Both the Queen’s Institute for District Nursing (QNI) and the Red Cross recognised Wagg’s skills and energy. By 1913, Wagg was welcomed on to the Council of the QNI and during the First World War she also served as Honorary Secretary of a Sussex Voluntary Aid Detachment of the British Red Cross.

She was appointed Member of the Order of the British Empire (MBE) in the 1934 New Year Honours ‘for services in initiating and organising the scheme for the opening of gardens in aid of the Queen’s Institute of District Nursing’.

== The National Garden Scheme ==
In October 1926, while serving on the Council of the Queen’s Institute, Wagg wrote a letter to the chairman of the National Memorial to Queen Alexandra proposing that owners of private gardens should open them to the public on payment of a shilling admission fee, with proceeds going to support district nursing.
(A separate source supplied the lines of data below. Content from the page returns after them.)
(** The consumption loop: it consumes through the controllers at [i],
    [i + 1], ... in that order and stops at the first failure; besides the
    consumptions its only event is the setting of the last error after a
    failed one; it answers [NO_ERROR] exactly when no consumption failed. *)
Lemma unsignal_loop_run n i ctrls (w : World S) :
  exists evs (m : nat),
    log (snd (unsignal_loop n i ctrls w)) = rev evs ++ log w /\
    Forall not_prechecking evs /\
    existsb is_register evs = false /\
    existsb is_block evs = false /\
    existsb is_failed_consume evs = negb (fst (unsignal_loop n i ctrls w) =? NO_ERROR) /\
    consume_calls evs =
      map (fun j => (i + Z.of_nat j, at_index ctrls (i + Z.of_nat j))) (seq 0 m) /\
    (m <= n)%nat /\ ((0 < n)%nat -> (0 < m)%nat) /\
    (fst (unsignal_loop n i ctrls w) = NO_ERROR -> m = n).
Proof.
  revert i w. induction n as [| n IH]; intros i w; cbn [unsignal_loop].
  - exists (@nil Event), 0%nat. cbn. repeat split; auto; lia.
  - unfold bind, do_ReleaseWaitingThreadWithoutBlocking, call, SetLastError, ret.
    destruct (ReleaseWaitingThreadWithoutBlocking (at_index ctrls i) (ext w))
      as [e s1].
    destruct (e =? NO_ERROR) eqn:He; cbn [negb fst snd].
    + match goal with
      | |- context [unsignal_loop n (i + 1) ctrls ?w1] =>
          destruct (IH (i + 1) w1)
            as (evs & m & Hlog & F & Hr & Hb & Hc & Hcalls & Hm & _ & Hall)
      end.
      exists (EvReleaseWaitingThreadWithoutBlocking i (at_index ctrls i) e :: evs),
        (Datatypes.S m).
      split; [rewrite Hlog; cbn; now rewrite <- app_assoc |].
      split; [constructor; [reflexivity | exact F] |].
      cbn [existsb is_register is_block is_failed_consume orb].
      rewrite He, Hr, Hb. cbn [negb orb].
      split; [reflexivity |]. split; [reflexivity |]. split; [exact Hc |].
      split.
      { cbn. rewrite Z.add_0_r, Hcalls, <- seq_shift, map_map.
        f_equal. apply map_ext. intros j.
        replace (i + 1 + Z.of_nat j) with (i + Z.of_nat (Datatypes.S j)) by lia.
        reflexivity. }
      split; [lia |]. split; [lia |].
      intros Hok. rewrite (Hall Hok). reflexivity.
    + exists [EvReleaseWaitingThreadWithoutBlocking i (at_index ctrls i) e;
              EvSetLastError e], 1%nat.
      cbn. rewrite He, Z.add_0_r. cbn.
      apply Z.eqb_neq in He.
      repeat split; auto; try lia; try contradiction. repeat constructor.
Qed.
At the time, many large private gardens were inaccessible to the public, and the idea of organised national openings was innovative.

Her proposal was adopted and King George V agreed to open the Sandringham gardens, thereby encouraging others to open their garden. In 1927, the garden openings were organised by the Women’s National Committee of the National Memorial to Queen Alexandra, chaired by Lady Georgiana Mure and assisted by Millicent Stobart. The first gardens opened in May 1927, and the scheme was so successful it was extended to 30 September. Over six hundred gardens participated in its first year, with nearly two hundred thousand visitors raising £8,191 for district nursing.

As a result of this success, the open garden scheme was transferred to the Queen’s Institute becoming a permanent annual event, now known as the National Garden Scheme (NGS). Elsie Wagg served on the Gardens Committee of the Queen’s Institute for many years.

Wagg herself regularly opened the gardens of her home, ‘The Hermitage’ (demolished in 1972), in East Grinstead from 1929 until she died, when her younger brother Alfred continued to open the garden. She also served as County Organiser for East Sussex, helping to coordinate local participation. The scheme proved enduring and, over subsequent decades, raised many millions of pounds for nursing and other health-related charities.

At her death in 1949, the Queen’s Institute described her as “the originator of the National Garden Scheme,” noting the substantial funds already raised through her initiative. The scheme continues in the twenty-first century as a major charitable institution for England and Wales.

Wagg left an estate of £148,598.1s.4d. In 1963 the Elsie Wagg Fund became a charity for invalid and aged nurses.

She has featured in several books including Garden Heroes and Villains, Gardening Women: Their Stories From 1600 to the Present and The Joy of Gardening.